Countryaah.com, Uzbekistan has supported US sanctions against Iran, which
the US has accused of being linked to international
terrorism. At a meeting of the Islamic Association Economic
Co-operation Organization (ECO) in the Turkmen capital of
Ashgabat, the Uzbek men threatened to leave the
organization, citing Iran's attempts to police it.
The government's economic program for 1996 aimed to limit
inflation to 2% per month - inflation in 1995 was 74% - and
to stabilize the domestic currency. In November, the right
for foreign businessmen in the country to be paid for their
goods in convertible currency was revoked, with retroactive
effect. This was to the effect that the black exchange rate
on the US dollar tripled.
In 1924, the Soviet government reorganized the borders of
Central Asia on the basis of ethnic criteria. the Socialist
Soviet Republic of Uzbekistan. In May 1925, the Republic was
formally incorporated into the Soviet Union. Until 1929, the
Autonomous Socialist Soviet Republic of Tajikistan was part
of Uzbekistan, where it was elevated to an independent
republic. During the Moscow processes in 1937-38, several
Uzbek people were sentenced to death. This included Prime
Minister Fayzullah Khodzhayev and First Secretary of the
Republic Communist Party, Akmal Ikramov. In 1953, both
leaders were rehabilitated.
The socialist reforms carried out in Uzbekistan were
primarily aimed at exploiting the region's agricultural
potential. The state built large canals: Great Fergana,
North Fergana, Tashkent as well as the Kattakurgan
hydroelectric plants across the Zeravshan River and
Akhangaran, both of which had modern irrigation systems.
During the period 1956-83 Sharaf Rashidov was the first
secretary of the Communist Party and the head of government,
and under him the economic potential of the republic
developed - on the basis of cotton cultivation. The Republic
became the Soviet's main supplier of cotton and was the
world's third largest producer.
Throughout the 1940s the population increased - among
other things. through the immigration of Kurds and Turks
from the Caucasus. The ethnic and political stability of the
republic lasted until the 1980s. With the deployment of Yuri
Andropov as Secretary General of the Soviet Communist Party
in 1985, the leadership of the party in Uzbekistan was also
replaced. The new party's first secretary, Inamjon
Ousmankhodjaev, could subsequently reveal that the cotton
harvest figures had been falsified by his predecessor.
The so-called "Uzbek corruption case" was the biggest
scandal in the Soviet Union until then. It led to arrests,
lawsuits against 4,000 officials and purges within the
party, but without fundamentally changing conditions.

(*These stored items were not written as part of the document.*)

Lemma walked_pushes (node : JsVal) :
  ∀ steps, ∃ out, walked node steps = steps ++ out ∧ Forall pushed_step out.
Proof.
  induction node as [| |b|r|s|l IH|ps IH] using JsVal_deep_ind; intros steps;
    try (exists []; by rewrite app_nil_r).
  - cbn -[normalize]. destruct (negb _); [|exists []; by rewrite app_nil_r].
    apply push_if_pushes, normalize_cases.
  - cbn [walked]. revert steps.
    induction IH as [|child rest Hchild _ IHrest]; intros steps; simpl.
    + exists []. by rewrite app_nil_r.
    + destruct (Hchild steps) as (out1 & -> & Hout1).
      destruct (IHrest (steps ++ out1)) as (out2 & -> & Hout2).
      exists (out1 ++ out2). rewrite (assoc_L (++)). split; [done|].
      by apply Forall_app.
  - rewrite walked_object. cbv zeta.
    set (text := js_or _ _).
    assert (∃ out, (if truthy text then push_if steps (normalize text) else steps)
                   = steps ++ out ∧ Forall pushed_step out) as (out1 & -> & Hout1).
    { destruct (truthy text); [apply push_if_pushes, normalize_cases|].
      exists []. by rewrite app_nil_r. }
    destruct (truthy (get (JObj ps) "itemListElement")) eqn:Hlist; [|eauto].
    destruct (assoc_Forall
                (λ x, ∀ steps, ∃ out, walked x steps = steps ++ out
                                      ∧ Forall pushed_step out)
                "itemListElement" ps IH Hlist (steps ++ out1))
      as (out2 & Hw & Hout2).
    simpl in Hw |- *. rewrite Hw.
    exists (out1 ++ out2). rewrite (assoc_L (++)). split; [done|].
    by apply Forall_app.
Qed.

(** Where every [text] and [description] is a text, so is every step. *)
Lemma walked_texts (node : JsVal) :
  texts_only node = true →
  ∀ steps, ∃ out, walked node steps = steps ++ out ∧ Forall text_step out.
Proof.
  induction node as [| |b|r|s|l IH|ps IH] using JsVal_deep_ind; intros Htexts steps;
    try (exists []; by rewrite app_nil_r).
  - cbn -[normalize]. destruct (negb _); [|exists []; by rewrite app_nil_r].
    by apply push_if_text.
  - cbn [walked]. cbn [texts_only] in Htexts. revert steps.
    induction IH as [|child rest Hchild _ IHrest]; intros steps; simpl.
    + exists []. by rewrite app_nil_r.
    + cbn [forallb] in Htexts. apply andb_true_iff in Htexts as [Hc Hr].
      destruct (Hchild Hc steps) as (out1 & -> & Hout1).
      destruct (IHrest Hr (steps ++ out1)) as (out2 & -> & Hout2).
      exists (out1 ++ out2). rewrite (assoc_L (++)). split; [done|].
      by apply Forall_app.
  - rewrite walked_object. rewrite texts_only_object in Htexts. cbv zeta in *.
    set (text := js_or _ _) in *.
    apply andb_true_iff in Htexts as [Htext Hrest].
    apply negb_true_iff in Htext.
    assert (∃ out, (if truthy text then push_if steps (normalize text) else steps)
                   = steps ++ out ∧ Forall text_step out) as (out1 & -> & Hout1).
    { destruct (truthy text); [by apply push_if_text|].
      exists []. by rewrite app_nil_r. }
    destruct (truthy (get (JObj ps) "itemListElement")) eqn:Hlist; [|eauto].
    destruct (assoc_Forall
                (λ x, texts_only x = true →
                      ∀ steps, ∃ out, walked x steps = steps ++ out
                                      ∧ Forall text_step out)
                "itemListElement" ps IH Hlist Hrest (steps ++ out1))
      as (out2 & Hw & Hout2).
    simpl in Hw |- *. rewrite Hw.
    exists (out1 ++ out2). rewrite (assoc_L (++)). split; [done|].
    by apply Forall_app.
Qed.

In 1985, Mikhail Gorbachov came to power. The changes he
initiated, the deterioration of the economic situation and
the weakening of the central power led to an increasing
number of ethnic and religious conflicts in Uzbekistan. The
Uzbek are predominantly Sunni Muslims and opposed the
party's anti-religious stance.
The Soviet invasion of Afghanistan where the superpower
fought against other Sunni Muslims only worsened the
situation. All of this helped to create a hostile climate in
the Republic against Moscow and the Russian minority in the
Republic. This was the background of the June 1989 conflict
in the Fergana region and the clashes in Namangan in
In August 1991, Uzbekistan's Supreme Soviet (Parliament)

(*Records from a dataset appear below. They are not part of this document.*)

(** * low-fi-station: the [/albums] listing of [server.js]

    A shallow embedding of the request handler of [server.js] (grouping
    of storage keys into albums, per-request randomisation of the track
    order, error responses), and the properties of it that the
    specification states.

    Conventions of the embedding.
    - A JavaScript string is a sequence of UTF-16 code units.  The
      development covers the strings whose code units are below 256
      (Basic Latin and Latin-1 Supplement): one [ascii] per code unit,
      a string is a [list ascii].
    - A JavaScript Number that holds a track number, a position or a
      time stamp is an exact natural number ([N] or [nat]); [parseInt]
      and the printing of numbers agree with this below 2^53 and 10^21.
    - [Math.random()] and [Date.now()] are oracles: streams indexed by
      the number of calls made so far.  A value of [Math.random()] is a
      fraction in the interval [0,1), and [Math.floor(r * n)] is taken
      on the exact product.  The rounding of the floating-point product
      can move a result by one inside [0..n-1] for particular values of
      [r], never out of it; the statements below hold for every oracle.
    - [albumMap] is an ordinary object: its own properties are kept in
      creation order, a read falls back to [Object.prototype], and
      [Object.values] enumerates array-index keys first.  The module is
      not in strict mode, so an assignment to a property of a string
      is ignored. *)

From Stdlib Require Import NArith Ascii String List Lia Permutation Sorted.
From Stdlib Require Import DecimalString.
From stdpp Require Import base list.

Local Open Scope list_scope.

Abbreviation str := (list ascii).

#[global] Instance ascii_eq_dec : EqDecision ascii := ascii_dec.

(** A string literal of the source. *)
Definition lit (s : string) : str := list_ascii_of_string s.

(** ** Strings of the JavaScript runtime *)

Module JS.
Local Open Scope char_scope.

(** [\d] *)
Definition is_digit (c : ascii) : bool :=
  match c with
  | "0" | "1" | "2" | "3" | "4" | "5" | "6" | "7" | "8" | "9" => true
  | _ => false
  end.

(** [\s], and the characters [trim] removes: TAB, LF, VT, FF, CR,
    SPACE and NO-BREAK SPACE are the ones below 256. *)
Definition is_space (c : ascii) : bool :=
  match c with
  | "009" | "010" | "011" | "012" | "013" | " " | "160" => true
  | _ => false
  end.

passed the Law of Independence, and on December 12, the
Uzbek delegation in Alma Ata signed the Protocol on the
Formation of the State Society of Independent States (CIS) -
the successor to the dissolved Soviet Union. On the 29th of
the month, a referendum and presidential elections were held
in Uzbekistan. A majority voted for independence and the
Communist Party's former first secretary, Islam Karimov, was
elected the new country's first president.